(Stored data)
(** C8, as the code has it: the outbound list [New] hands to
    [Router.Initialize] is the list of the outbounds built from the static
    configuration, in index order, followed by the outbounds built from the
    definitions each proxy provider returned from [StartGetOutbounds],
    provider by provider and in the order returned, each built under the
    tag its definition carries.  The Box keeps this list, followed by the
    default outbound if the router asked for one. *)
Theorem Initialize_receives_static_then_provided opts st box st' :
  New pk opts st = (Ok box, st') →
  ∃ (statics : list Outbound) (provided : list (list Outbound)) (dflt : option Outbound),
    length statics = length (Outbounds opts) ∧
    (∀ i o out, Outbounds opts !! i = Some o → statics !! i = Some out →
                StaticOutbound pk (router box) i o out) ∧
    length (proxyProviders box) = length (ProxyProviders opts) ∧
    (∀ i o pp, ProxyProviders opts !! i = Some o → proxyProviders box !! i = Some pp →
               ConfiguredProxyProvider pk (router box) i o pp) ∧
    Forall2 (Provided pk (router box)) (proxyProviders box) provided ∧
    Built (r_Initialize (router box) (inbounds box) (statics ++ concat provided) dflt
             (proxyProviders box) (ruleProviders box)) tt ∧
    initialized (inbounds box) (statics ++ concat provided) dflt ∈ trace st' ∧
    outbounds box = statics ++ concat provided ++ option_list dflt.
Proof.
  intros Hnew.
  destruct (New_inv _ _ _ _ Hnew)
    as (ro & dns & outs0 & outs1 & evs0 & evsRP & evs1 & evsIn & evsOut & evsPP & evsInit &
        evs2 & _ & _ & _ & HitOut & HitPP & Hinit & Htr & _).
  apply (Iterated_append _ (StaticOutbound pk (router box)) outboundBuilt) in HitOut
    as (statics & Hstat & Hlen & Hbuilt & _); [|apply newOutbound_ran].
  apply Iterated_providers in HitPP as (pps & provided & Hpps & Hprov & Hall & Hlenp & _ & Hconf).
  cbn in *. subst outs0 outs1. rewrite Hpps in *.
  apply Router_Initialize_ran in Hinit.
  assert (∀ ev, ev ∈ evsInit → ev ∈ trace st') as Hsub.
  { intros ev Hev. rewrite Htr, !elem_of_app. do 7 right. by left. }
  destruct (r_WantsDefault (router box) (statics ++ concat provided)).
  - destruct Hinit as (out & _ & Hcall & Hres & ->).
    exists statics, provided, (Some out). split_and!; try done.
    + apply Hsub. apply elem_of_cons. right. apply elem_of_cons. by left.
    + by rewrite Hres, <- app_assoc.
  - destruct Hinit as (Hcall & Hres & ->).
    exists statics, provided, None. split_and!; try done.
    + apply Hsub. apply elem_of_cons. by left.
    + by rewrite Hres, app_nil_r.
Qed.

(** C7, as the code has it: within [Router.Initialize] the factory is
    invoked at most once.  When it is invoked it builds one outbound, with
    the tag "direct", from options of type "direct" whose own tag field is
    "default"; that outbound is the last element of the outbounds of the
    Box, and a [Close] of the Box that returns has logged its closing and
    called its closer if it has one.  When it is not invoked the Box keeps
    the list that was handed to the router. *)
Theorem default_outbound_built_once_and_closed opts st box st' :
  New pk opts st = (Ok box, st') →
  ∃ (outs : list Outbound) (before evsInit after : list Event),
    trace st' = trace st ++ before ++ evsInit ++ after ∧
    (if r_WantsDefault (router box) outs
     then ∃ out,
       Built (outbound_New pk (router box) "outbound/direct" "direct" directOptions) out ∧
       evsInit = [defaultBuilt (Returned None); initialized (inbounds box) outs (Some out)] ∧
       outbounds box = outs ++ [out] ∧
       ∀ stc r stc', done stc = false → Close box stc = (r, stc') → (∀ v, r ≠ Panic v) →
         EvLog Trace ("closing outbound/" +:+ out_Type out +:+ "[" +:+ itoa (length outs) +:+ "]")
           ∈ trace stc' ∧
         (is_Some (out_Close out) →
          ∃ e, EvCall (TheOutbound (length outs)) MClose (Returned e) ∈ trace stc')
     else evsInit = [initialized (inbounds box) outs None] ∧ outbounds box = outs).
Proof.
  intros Hnew.
  destruct (New_inv _ _ _ _ Hnew)
    as (ro & dns & outs0 & outs1 & evs0 & evsRP & evs1 & evsIn & evsOut & evsPP & evsInit &
        evs2 & _ & _ & _ & _ & _ & Hinit & Htr & _).
  exists outs1, (evs0 ++ evsRP ++ evs1 ++ evsIn ++ evsOut ++ evsPP), evsInit, evs2.
  split; [by rewrite Htr, <- !app_assoc|].
  apply Router_Initialize_ran in Hinit.
  destruct (r_WantsDefault (router box) outs1); [|by destruct Hinit as (_ & ? & ?)].
  destruct Hinit as (out & Hout & _ & Hres & ->).
  exists out. split_and!; try done.
  intros stc r stc' Hd Hclose Hnp.
  apply (Close_reaches box stc r stc' (outboundTarget (length outs1) out) Hd Hclose Hnp).
  intros post pre. apply outbound_in_closeTargets. rewrite Hres.
  by rewrite lookup_app_r, Nat.sub_diag.
Qed.

(** C10: the factory handed to [Router.Initialize] never returns an error.
    In every state it returns the outbound it built, having appended it to
    the outbounds of [New]; or, when the construction returned an error, it
    panics with that error through [common.Must]; or the construction
    itself panicked. *)
Theorem defaultOutbound_panics_on_error rt (outs : list Outbound) st :
  (∀ err st', defaultOutbound pk rt outs st ≠ (Fail err, st')) ∧
  match outbound_New pk rt "outbound/direct" "direct" directOptions (world st) with
  | (ROk out, w) =>
      defaultOutbound pk rt outs st =
        (Ok (out, outs ++ [out]), record (defaultBuilt (Returned None)) (setWorld w st))
  | (RErr oErr, w) =>
      defaultOutbound pk rt outs st =
        (Panic (PErr oErr), record (defaultBuilt (Returned (Some oErr))) (setWorld w st))
  | (RPanic v, w) =>
      defaultOutbound pk rt outs st =
        (Panic v, record (defaultBuilt (Panicked v)) (setWorld w st))
  end.
Proof.
  unfold defaultOutbound, defaultBuilt, directOptions, call. munfold.
  destruct (outbound_New pk rt _ _ _ (world st)) as [[out|oErr|v] w]; by munfold.
Qed.

(** C5, as the code has it: in a [New] that succeeds, every configured
    rule provider, in index order, is constructed and its [FormatRule] is
    called exactly once, whether the rule lists are empty or not.  Each of
    the two lists is passed only if it is non-empty (a nil pointer is passed
    for an empty list), and after the call each list that is non-empty is
    replaced by the list the provider returned, while an empty list stays
    empty.  The router is built from the lists the last provider left.  In
    particular, when both configured lists are empty, every provider is
    still called, with two nil pointers. *)
Theorem FormatRule_called_for_every_rule_provider opts st box st' :
  New pk opts st = (Ok box, st') →
  ∃ (dnsRules : list DNSRule) (routeRules : list Rule) (before evs after : list Event),
    FormatChain pk 0 (RulProviders opts) (ruleProviders box)
      (dns_Rules (dnsOrDefault (DNS opts)), ro_Rules (routeOrDefault (Route opts)))
      (dnsRules, routeRules) evs ∧
    trace st' = trace st ++ before ++ evs ++ after ∧
    (formatCalls evs).*1.*1 = seq 0 (length (RulProviders opts)) ∧
    (∃ ro dns, ro_Rules ro = routeRules ∧ dns_Rules dns = dnsRules ∧
               EvNew (NewRouter ro dns) (Returned None) ∈ after) ∧
    (dns_Rules (dnsOrDefault (DNS opts)) = [] →
     ro_Rules (routeOrDefault (Route opts)) = [] →
     formatCalls evs = (λ j, (j, None, None)) <$> seq 0 (length (RulProviders opts)) ∧
     dnsRules = [] ∧ routeRules = []).
Proof.
  intros Hnew.
  destruct (New_inv _ _ _ _ Hnew)
    as (ro & dns & outs0 & outs1 & evs0 & evsRP & evs1 & evsIn & evsOut & evsPP & evsInit &
        evs2 & HitRP & Hrouter & _ & _ & _ & _ & Htr & _).
  apply Iterated_FormatChain in HitRP as (news & Hnews & Hchain). cbn in *. subst news.
  exists (dns_Rules dns), (ro_Rules ro), evs0, evsRP,
    (evs1 ++ evsIn ++ evsOut ++ evsPP ++ evsInit ++ evs2).
  split_and!.
  - done.
  - done.
  - by apply FormatChain_calls in Hchain as [_ ?].
  - exists ro, dns. split_and!; try done. apply elem_of_app. by left.
  - intros Hd Hr. rewrite Hd, Hr in Hchain.
    apply FormatChain_empty in Hchain as [Hfinal Hcalls]. by simplify_eq.
Qed.

Lemma FormatChain_built k os rps rules final evs :
  FormatChain pk k os rps rules final evs →
  ∀ j o, os !! j = Some o → ruleProviderBuilt (k + j) o ∈ evs.
Proof.
  induction 1 as [|k o' os rp rps d r f final evs _ _ _ IH]; intros j o Hj; [done|].
  destruct j as [|j]; cbn in Hj; simplify_eq.
  - rewrite Nat.add_0_r. apply elem_of_cons. by left.
  - replace (k + S j) with (S k + j) by lia.
    apply elem_of_cons. right. apply elem_of_cons. right. by apply IH.
Qed.

Lemma startLabel_assigned i (in_ : @Inbound W) (o : InboundOptions) :
  in_Type in_ = ib_Type o → in_Tag in_ = ib_Tag o →
  startLabel i in_ = inboundLogger o (assignedTag (ib_Tag o) i).
Proof.
  intros Hty Htag. unfold startLabel, inboundLogger, assignedTag. rewrite Hty, Htag.
  by repeat case_decide.
Qed.

Lemma startLabel_closeLabel i (in_ : @Inbound W) :
  in_Tag in_ = "" → startLabel i in_ = closeLabel i in_.
Proof. intros Htag. unfold startLabel, closeLabel. rewrite Htag. by case_decide. Qed.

_Assignment_: Looking through the data above, copy out each line in which the string "Hpps" occurs.

_Written solution_:
  apply Iterated_providers in HitPP as (pps & provided & Hpps & Hprov & Hall & Hlenp & _ & Hconf).
  cbn in *. subst outs0 outs1. rewrite Hpps in *.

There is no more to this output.